Having lived my entire life in Sarnia, Ontario, a small city that borders Port Huron, Michigan, it’s still hard for me to conceptualize the United States as a “foreign country.” There are a variety of ways most McGill students are probably familiar with Sarnia: they think it has something to do with an evil White Witch and a talking lion named Aslan, they’ve driven through it and over its bridges on their way to or from the U.S., or, most likely, they recognize it as Michael Moore’s familiar Canadian counterpoint in the films Bowling for Columbine and Sicko. We also had a brief stint as the “Kissing Capital of the World,” thanks to the Guinness Book of World Records, and the area is popularly known as “the chemical valley,” thanks to the profusion of chemical, oil, and gas refineries that form the bulk of the town’s economy.
If you’ve never spent time in a border community like Sarnia or Windsor, you might not realize how connected the two countries are.
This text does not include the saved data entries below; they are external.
Lemma set_object_owner_wp o w l Q a :
  steady a → chain (rows_parents a) o l →
  (∀ a', settles a (if decide (owners (a_rows a) !! o = Some w) then a_rows a
                    else owner_rows o w l (a_rows a)) 0 a' → Q (Ok tt) a') →
  wp (set_object_owner fuel o w) Q a.
Proof.
  intros Hs Hl HQ. unfold set_object_owner. apply wp_bind.
  apply (wp_get_is pms base ObjectOwner o _ (owners (a_rows a) !! o)); [done|].
  case_decide as Hcur.
  { rewrite bool_decide_eq_true_2 by exact Hcur. apply wp_ret, HQ. by apply (settles_refl fuel). }
  rewrite bool_decide_eq_false_2 by exact Hcur. pose proof (steady_fuel _ _ _ _ _ Hs Hl) as Hlen.
  apply wp_bind, (ancestors_refresh pms base fuel names o true l); [apply Hs|done..|].
  intros a1 Hr1. apply (refreshes_settles fuel) in Hr1; [|done].
  apply wp_bind, (note_owner_wp pms base fuel names); [by apply (quiet_now a)|]. intros a2 Hr2.
  apply (quiet a _ _ Hr1) in Hr2. rewrite (filter_self _ _ _ Hl).
  apply wp_bind, (preserve_all_wp a); [done..|]. intros a3 Hr3.
  pose proof (sd_world _ _ _ Hs) as Hw.
  apply wp_bind, keep_loop_wp; [by apply (quiet_now a)|..].
  { rewrite (quiet_rows a _ Hr3). intros h p (x & u & _ & _ & -> & Hk)%elem_of_keep_all.
    by eapply kept_inherited. }
  intros a4 Hr4. rewrite (quiet_rows a _ Hr3) in Hr4.
  pose proof (settles_trans _ _ _ _ _ _ _ _ Hr3 Hr4) as [Hr Hrev Hseq Hw4 Hc4].
  apply wp_edit; [done|]. apply (wp_upsert pms base ObjectOwner). apply HQ. split.
  - simpl. by rewrite Hr.
  - simpl. lia.
  - done.
  - by apply world_owner.
  - unfold a_coherent in *. simpl. rewrite Hr in *. by apply owner_edited.
Qed.

(** ** No permission changes *)

Lemma kept_unique v o l h p p' :
  (h, p) ∈ keep_all v o l → (h, p') ∈ keep_all v o l → p = p'.
Proof.
  intros (x & u & _ & _ & -> & Hk)%elem_of_keep_all (x' & u' & _ & _ & [= <-] & Hk')%elem_of_keep_all.
  congruence.
Qed.

Lemma owner_flags o w l v h :
  propflags (owner_rows o w l v) !! h = propflags (keep_rows (keep_all v o l) v) !! h.
Proof. done. Qed.

(** Rows that were there stay. *)
Lemma owner_flags_old o w l v h p :
  world_ok v → propflags v !! h = Some p → propflags (owner_rows o w l v) !! h = Some p.
Proof.
  intros Hw Hh. rewrite owner_flags.
  destruct (keep_propflags (keep_all v o l) v h) as [[-> _]|(q & Hq & _)]; [|done|].
  { intros p1 p2. apply kept_unique. }
  apply elem_of_keep_all in Hq as (x & u & _ & _ & -> & Hk).
  apply kept_inherited in Hk as (Hn & _); [congruence|done].
Qed.

Lemma owner_perms_other o w l v o' u l' :
  world_ok v → o' ≠ o → perms_of (owner_rows o w l v) o' u l' = perms_of v o' u l'.
Proof.
  intros Hw Hne. destruct (keep_views (keep_all v o l) v) as (_ & _ & Hd & Ho).
  apply perms_of_agree.
  - intros x _. unfold uuid_at. change (propdefs (owner_rows o w l v))
      with (propdefs (keep_rows (keep_all v o l) v)). by rewrite Hd.
  - change (owners (owner_rows o w l v)) with (<[o := w]> (owners (keep_rows (keep_all v o l) v))).
    by rewrite lookup_insert_ne, Ho.
  - rewrite owner_flags. destruct (keep_propflags (keep_all v o l) v (mkPropertyKey o' u))
      as [[-> _]|(q & Hq & _)]; [|done|].
    { intros p1 p2. apply kept_unique. }
    apply elem_of_keep_all in Hq as (x & u' & _ & _ & [= ? ?] & _). done.
  - intros pd Hpd. destruct (canonical_flags v o' u l' pd Hw Hpd) as [cp Hcp]. rewrite Hcp.
    by apply owner_flags_old.
Qed.

Lemma chown_with_owner w p :
  BitEnumOps.contains PropChown (PropPermsOps.flags (PropPermsOps.with_owner w p)) =
  BitEnumOps.contains PropChown (PropPermsOps.flags p).
Proof.
  unfold PropPermsOps.with_owner. unfold PropPermsOps.flags at 1, PropPermsOps.slice.
  rewrite new_bytes, drop_app_length' by (by rewrite le_bytes_length).
  rewrite take_ge by (by rewrite le_bytes_length).
  generalize (PropPermsOps.flags p). intros [x]. unfold BitEnumOps.contains, BitEnumOps.from_u16,
    BitEnumOps.to_u16. cbn [be_value]. do 2 f_equal. rewrite le_bytes_S. cbn [from_le_bytes].
  change (BitEnumOps.bit PropChown) with 4. rewrite Z.land_lor_distr_l, <-Z.land_assoc.
  change (Z.land 255 4) with 4. set (y := from_le_bytes _).
  assert (Z.land (Z.shiftl y 8) 4 = 0) as ->; [|by rewrite Z.lor_0_r].
  apply Z.bits_inj'. intros n Hn. rewrite Z.land_spec, Z.shiftl_spec, Z.bits_0 by done.
  destruct (Z.ltb_spec n 8) as [Hlt|Hge]; [by rewrite Z.testbit_neg_r by lia|].
  rewrite (Z.bits_above_log2 4 n), andb_false_r; [done|done|]. change (Z.log2 4) with 2. lia.
Qed.

(** Permissions the owner decides are kept: such a property is defined above. *)
Lemma owner_decides v o u l pd cp :
  world_ok v → propflags v !! mkPropertyKey o u = None → find_uuid v u (o :: l) = Some pd →
  propflags v !! mkPropertyKey (propdef_definer pd) u = Some cp →
  BitEnumOps.contains PropChown (PropPermsOps.flags cp) = true →
  ∃ p, (mkPropertyKey o u, p) ∈ keep_all v o l.
Proof.
  intros Hw Hf Hpd Hcp Hch. destruct (find_uuid_definer v u _ _ Hw Hpd) as [Hin Hat].
  assert (propdef_definer pd ≠ o) as Hne by (intros He; rewrite He in Hcp; congruence).
  assert (propdef_definer pd ∈ l) as Hl by (apply elem_of_cons in Hin as [?|?]; done).
  destruct (perms_found v o u l Hw ltac:(by rewrite Hpd)) as [p Hp]. exists p.
  apply elem_of_keep_all. exists (propdef_definer pd), u. split_and!; [done| |done|].
  - unfold uuid_at in Hat. unfold defined_uuids, own_props.
    destruct (propdefs v !! propdef_definer pd) as [d|]; simpl in *; [|done].
    apply find_some in Hat as [Hd%list_elem_of_In <-%bool_decide_eq_true].
    by apply list_elem_of_fmap_2.
  - unfold kept. rewrite Hf, Hp. unfold perms_of in Hp. rewrite Hf, Hpd, Hcp, Hch in Hp.
    injection Hp as <-. destruct (negb _); cbn [andb]; [rewrite chown_with_owner|]; by rewrite Hch.
Qed.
At the risk of sounding like another high-school cheerleader from a borderland, I can literally see the United States from my house. You’d be hard pressed to find a child in any of the area schools, on both sides of the St. Clair River, who hasn’t asked their parents at some point why they had to drive over the bridge, when swimming across the 100 metre-wide river would just make so much more sense. Many people commute from Ontario to Michigan for work, particularly nurses, varsity and club sports teams often compete against each other, babies are born in American hospitals, and sick Americans come to Sarnia for care (as immortalized by Moore in Sicko). The Americans love our casino, and we love their cheap gas and alcohol. It’s a wonderful two-way relationship.
While Detroit may no longer be the booming Motor City it once was, it’s still home to five professional sports teams, major concert venues, great independent restaurants seriously lacking in small town Ontario, and a surprisingly impressive museum, the Detroit Institute of Arts. Most importantly, however, there’s Target. The reality is that shopping is simply better in the U.S., from food (mostly because of Trader Joe’s) to cheaper books. With Detroit only 45 minutes away, compared to Toronto’s three hours, there’s very little reason for us to travel there.
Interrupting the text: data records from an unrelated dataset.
(* ===== verification/WsLife.v ===== *)
(** The life of an object: moving it, recycling it and creating it. *)
From S2P Require Import Prelude Obj TxTypes RelIndex RelTx RelTxSpec RelTxProofs Model.
From S2P Require Import Verbs Caches Relations CommitProofs Forest.
From S2P Require Import WsBase WsObjects WsVerbs WsProps WsSpec WsViews WsHierarchy WsResolve.
From S2P Require Import WsInherit WsCoherent WsEdits WsPropEdits.
From Stdlib Require Import FunctionalExtensionality.
From stdpp Require Import base gmap sets list strings fin_maps.

Open Scope Z_scope.
Open Scope ws_scope.
#[local] Opaque is_nothing WsSpec.wp.

Section life.
Context `{Hashes} `{Payload} `{!Values} `{Interner}.
Context {P : DatabaseRelation → Type} `{∀ r, Provider (P r) (DomainOf r) (CodomainOf r)}.
Context (pms : ∀ r, gmap (DomainOf r) (Timestamp * CodomainOf r)).
Context (base : ∀ r, gmap (DomainOf r) (Entry (CodomainOf r))).
Context (fuel : nat).
Context (names : Symbol → Prop) (Hnames : ∀ n n', names n → names n' → interned n n').
Implicit Types a : astate.
Implicit Types v : Views.
#[local] Notation wp := (wp (P := P) pms base).
#[local] Notation rows_parents a := (parents (a_rows a)).
#[local] Notation steady := (steady fuel names).
#[local] Notation settles := (settles names).

(** ** Moving *)

(** A move that would put an object into itself. *)
Definition recursive (m : gmap Obj Obj) (what target : Obj) : Prop :=
  is_nothing target = false ∧ below m what target.

Definition move_rows what target v : Views :=
  put ObjectLocation (<[what := target]> (locations v)) v.

Lemma contents_wp o Q a :
  (∀ l, NoDup l → (∀ x, x ∈ l ↔ locations (a_rows a) !! x = Some o) → Q (Ok l) a) →
  wp (get_object_contents o) Q a.
Proof.
  intros HQ. apply (wp_by_codomain pms base ObjectLocation o); [done|].
  intros l Hn Hl. apply HQ; [done|]. intros x. rewrite Hl. split; [|intros Hx; by exists o].
  intros (p & Hp & He). change (p = o) in He. by rewrite <-He.
Qed.

Lemma below_chain m r x l : chain m x l → below m r x ↔ r ∈ x :: l.
Proof.
  intros Hl. rewrite elem_of_cons. unfold below, sbelow. split.
  - intros [->|(l' & Hl' & Hr)]; [by left|]. right. by rewrite (chain_det _ _ _ _ Hl Hl').
  - intros [->|Hr]; [by left|]. right. by exists l.
Qed.

Lemma set_object_location_wp what target l Q a :
  chain (locations (a_rows a)) target l → (length l + 1 < fuel)%nat →
  (recursive (locations (a_rows a)) what target → Q (Err (WsErr (RecursiveMove what target))) a) →
  (~ recursive (locations (a_rows a)) what target →
   Q (Ok tt) (set_rows ObjectLocation (<[what := target]> (locations (a_rows a))) a)) →
  wp (set_object_location fuel what target) Q a.
Proof.
  intros Hl Hlen Herr HQ. unfold recursive in *. rewrite (below_chain _ _ _ l) in * by done.
  unfold set_object_location. apply wp_bind. eapply recursive_move_wp; [done..|].
  case_decide as Hrec; [by apply Herr|].
  apply wp_bind, (wp_get_is pms base ObjectLocation what _ (locations (a_rows a) !! what)); [done|].
  case_bool_decide as Hcur.
  - apply wp_ret. specialize (HQ Hrec). rewrite insert_id in HQ by exact Hcur.
    change (locations (a_rows a)) with (a_rows a ObjectLocation) in HQ. by rewrite set_rows_same in HQ.
  - apply (wp_upsert pms base ObjectLocation). by apply HQ.
Qed.

(** Emptying an object: a move to [NOTHING] never recurses. *)
Lemma empty_wp cs Q a :
  (1 < fuel)%nat →
  Q (Ok tt) (set_rows ObjectLocation (fold_left (λ m c, <[c := NOTHING]> m) cs (locations (a_rows a))) a) →
  wp (for_each cs (λ c, set_object_location fuel c NOTHING)) Q a.
Proof.
  intros Hf. revert a. induction cs as [|c cs IH]; intros a HQ; cbn [for_each fold_left] in *.
  { apply wp_ret. change (locations (a_rows a)) with (a_rows a ObjectLocation) in HQ.
    by rewrite set_rows_same in HQ. }
  apply wp_bind. unfold set_object_location at 1. apply wp_bind.
  assert (∃ n, fuel = S n) as [n Hn] by (exists (pred fuel); lia).
  rewrite Hn at 1. cbn [recursive_move_loop]. rewrite is_nothing_NOTHING. apply wp_ret.
  apply wp_bind, (wp_get_is pms base ObjectLocation c _ (locations (a_rows a) !! c)); [done|].
  case_bool_decide as Hcur.
  - apply wp_ret, IH. rewrite insert_id in HQ by exact Hcur. exact HQ.
  - apply (wp_upsert pms base ObjectLocation), IH. rewrite set_rows_twice. exact HQ.
Qed.

Lemma lookup_fold_insert (cs : list Obj) (p : Obj) (m : gmap Obj Obj) x :
  fold_left (λ m c, <[c := p]> m) cs m !! x = if decide (x ∈ cs) then Some p else m !! x.
Proof.
  revert m. induction cs as [|c cs IH]; intros m; [done|]. cbn [fold_left]. rewrite IH.
  destruct (decide (x ∈ cs)) as [Hx|Hx].
  - by rewrite decide_True by (by constructor).
  - destruct (decide (c = x)) as [->|Hne].
    + by rewrite lookup_insert_eq, decide_True by constructor.
    + rewrite lookup_insert_ne, decide_False; [done| |done]. apply not_elem_of_cons.
      by split; [apply not_eq_sym|].
Qed.

(** Every row that points to [o] pointed to [p]. *)
Definition redirect (o p : Obj) (m : gmap Obj Obj) : gmap Obj Obj :=
  (λ q, if decide (q = o) then p else q) <$> m.

Lemma fold_insert_redirect cs o p m :
  (∀ x, x ∈ cs ↔ m !! x = Some o) → fold_left (λ m c, <[c := p]> m) cs m = redirect o p m.
Proof.
  intros Hcs. apply map_eq. intros x. rewrite lookup_fold_insert. unfold redirect. rewrite lookup_fmap.
  case_decide as Hx.
  - apply Hcs in Hx. rewrite Hx. simpl. by rewrite decide_True.
  - destruct (m !! x) as [q|] eqn:Hq; [|done]. simpl. rewrite decide_False; [done|].
    intros ->. apply Hx. by apply Hcs.
Qed.

(** ** Recycling *)

Lemma reparent_wp p lp cs Q a :
  steady a → (∀ c, c ∈ cs → is_nothing c = false ∧ is_Some (rows_parents a !! c)) →
  (is_nothing p = false → chain (rows_parents a) p lp ∧ ∀ c, c ∈ cs → c ∉ p :: lp) →
  (∀ a', settles a (put ObjectParent (fold_left (λ m c, <[c := p]> m) cs (rows_parents a))
                      (a_rows a)) 0 a' → Q (Ok tt) a') →
  wp (for_each cs (λ c, set_object_parent fuel c p)) Q a.
Proof.
  revert a. induction cs as [|c cs IH]; intros a Hs Hcs Hp HQ; cbn [for_each fold_left] in *.
  { apply wp_ret, HQ. change (rows_parents a) with (a_rows a ObjectParent).
    rewrite put_same. by apply (settles_refl fuel). }
  destruct (Hcs c) as [Hc Hrow]; [by constructor|].
  apply wp_bind, (set_object_parent_wp pms base fuel names Hnames); [done..| |].
  { intros Hn Hb. destruct (Hp Hn) as [Hlp Hout]. apply (Hout c); [by constructor|].
    by apply (below_chain (rows_parents a) c p lp). }
  intros a1 Hr1. pose proof (se_rows _ _ _ _ _ Hr1) as Hrows.
  assert (rows_parents a1 = <[c := p]> (rows_parents a)) as Hpar by (by rewrite Hrows).
  apply IH.
  - eapply settles_steady; [done..|].
    change (size (<[c := p]> (rows_parents a)) ≤ size (rows_parents a))%nat.
    by rewrite map_size_insert_Some.
  - intros c' Hc'. destruct (Hcs c') as [Hn' Hrow']; [by constructor|]. split; [done|].
    rewrite Hpar. by apply lookup_insert_is_Some'; right.
  - intros Hn. destruct (Hp Hn) as [Hlp Hout]. split.
    + rewrite Hpar. apply (chain_agree (rows_parents a)); [done|]. intros x Hx.
      rewrite lookup_insert_ne; [done|]. intros ->. apply (Hout x); [by constructor|done].
    + intros c' Hc'. apply Hout. by constructor.
  - intros a' Ha'. apply HQ. rewrite Hpar, Hrows, put_twice in Ha'.
    exact (settles_trans _ _ _ _ _ _ _ _ Hr1 Ha').
Qed.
Other than the shopping, one of the major benefits of living in a border community on the Canadian side is the availability of radio and television free from CRTC regulations. This means when I go home I get to listen to classic rock other than the Tragically Hip and Rush, can avoid shows like Dan for Mayor, Heartland, and Intelligence, and most importantly, get to watch American Super Bowl commercials.
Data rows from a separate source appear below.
(* ===== verification/WsTaskRuns.v ===== *)
(** Concrete runs of tasks: the guarantees of the permission checks at a session
    of an ordinary user, and two tasks that create the same object. *)
From S2P Require Import Prelude Obj TxTypes RelIndex RelTx RelTxSpec RelTxProofs CheckApply Model.
From S2P Require Import Verbs Caches Relations Commit CommitProofs System SystemProofs.
From S2P Require Import CacheCoherence IndexKinds SystemRuns Forest Auth.
From S2P Require Import WsBase WsObjects WsVerbs WsProps WsRenumber WorldState WsSpec WsViews WsHierarchy.
From S2P Require Import WsResolve WsInherit WsCoherent WsLife WsSession WsMediate WsWithin WsSteps WsMain.
From S2P Require Import WsAuthority WsRuns.
From stdpp Require Import base gmap sets list strings fin_maps.

Open Scope Z_scope.
Open Scope ws_scope.

Module User.
Import Run World Session.

(** Object 1 is an ordinary user. *)
Definition user : TaskPermissions := Permissions.new (mkObj 1) (mkBitEnum 0).
Definition create_child : request := ReqCreate NOTHING (mkObj 1) (mkBitEnum 0) KindNextObjid NOTHING.
Definition become_wizard : request := ReqUpdateProperty (mkObj 1) WIZARD_SYM (3, 1).
Definition make_readable : request := ReqSetFlags (mkObj 3) (mkBitEnum 8).
Definition set_size : request := ReqUpdateProperty (mkObj 1) (mkSymbol "size") (3, 7).
Definition u1 : ws store := (serve fuel user create_child s0).1.
Definition u2 : ws store := (serve fuel user become_wizard u1).1.

(** The first and the last are served, the one between is not. *)
Example user_answers :
  (serve fuel user create_child s0).2 = Ok tt ∧
  (serve fuel user become_wizard u1).2 = Err (WsErr PropertyPermissionDenied) ∧
  (serve fuel user make_readable u2).2 = Ok tt.
Proof. vm_compute. by split_and!. Qed.


Lemma s0_rows : rows sources s0 = v0.
Proof.
  exact (unwritten_rows sources (root x0) (start (sys_db x0)) seq0 (proj1 s0_sound)
    ltac:(vm_compute; reflexivity)).
Qed.

Lemma complete_mediation_witness :
  authorized fuel (rows sources s0) user set_size = false ∧
  ∃ e, (serve fuel user set_size s0).2 = Err (WsErr e).
Proof.
  assert (authorized fuel (rows sources s0) user set_size = false) as Hno
    by (rewrite s0_rows; vm_compute; reflexivity).
  split; [exact Hno|].
  exact (proj1 (complete_mediation sources fuel run_names _ s0 user set_size names_interned
    (proj1 s0_sound) (proj2 s0_sound) ltac:(small) ltac:(split; [by right|by split]) Hno)).
Defined.

End User.

(** ** Two tasks that create the same object *)

Module Clash.
Import Run World Skew.







End Clash.
Lemma analyze_outcome_witness :
  analyze sample_loads 2
    [record_line "x/y" "d" "0"; record_line "x/y/z.txt" "f" "5"] true
  = raise RecursionError
  ∧ ∃ rs, analyze sample_loads 3
            [record_line "x/y" "d" "0"; record_line "x/y/z.txt" "f" "5"] true
          = ok (JArr [JNum 1; JNum 1; JObj [];
                      JArr (JObj [("name", JStr "/")] :: rs)]).
Proof.
  split.
  - pose proof (analyze_outcome sample_loads 2
                  [record_line "x/y" "d" "0"; record_line "x/y/z.txt" "f" "5"]
                  true) as H.
    vm_compute process_lines in H. destruct H as (_ & Hdeep & _).
    apply Hdeep. intros Hall.
    assert (fits [ {| name := "x"; size := JNum 0; sub := [1] |};
                   {| name := "y"; size := JNum 0; sub := [2] |};
                   {| name := "z.txt"; size := JNum 5; sub := [] |} ] 2 0) as Hfit
      by (apply Hall; by left).
    inversion Hfit as [? ? o Ho Hkids]; subst. injection Ho as <-.
    assert (fits [ {| name := "x"; size := JNum 0; sub := [1] |};
                   {| name := "y"; size := JNum 0; sub := [2] |};
                   {| name := "z.txt"; size := JNum 5; sub := [] |} ] 1 1) as Hfit1
      by (apply Hkids; by left).
    inversion Hfit1 as [? ? o1 Ho1 Hkids1]; subst. injection Ho1 as <-.
    assert (fits [ {| name := "x"; size := JNum 0; sub := [1] |};
                   {| name := "y"; size := JNum 0; sub := [2] |};
                   {| name := "z.txt"; size := JNum 5; sub := [] |} ] 0 2) as Hfit2
      by (apply Hkids1; by left).
    inversion Hfit2.
  - pose proof (analyze_outcome sample_loads 3
                  [record_line "x/y" "d" "0"; record_line "x/y/z.txt" "f" "5"]
                  true) as H.
    vm_compute process_lines in H. destruct H as (Hdoc & _ & Hfits).
    destruct Hdoc as (rs & _ & Hrs); [apply Hfits; simpl; lia|].
    by exists rs.
Defined.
The biggest differences between the two countries are food and weapons. Stop at a McDonald’s only 20 minutes over the border, between Port Huron and Detroit, the heart of Michigan militia country, and you’ll find not only that an American medium coffee is the size of a Canadian extra large, and you can’t get milk, only cream, to go in it, but also a parking lot full of pickup trucks with gun racks in the beds.
In addition to culturally and socially, the southern Ontario borderlands are more closely tied to Detroit than Toronto economically. The heavy industry, oil refineries, rubber factories, and auto plants of the Sarnia-Windsor corridor are mirror images of the Rust Belt Midwest. These intimate ties, while great in the middle of the 20th century, are admittedly a problem today, with the Windsor-Sarnia area having the second worst unemployment rate in Ontario. Any economic recovery plans for the areas will necessarily have to be cross-border in focus and reach as well, recognizing the reality of interconnectedness.
To my friend and fellow editor from “Toronto,” (read: Thornhill) who takes every opportunity to remind me that, “there is no Ontario outside of the GTA,” I will say this: we don’t care about you either. Toronto may think it’s the centre of the world, but those in the borderlands of the province know that despite a tough economy, they still have the best of both worlds.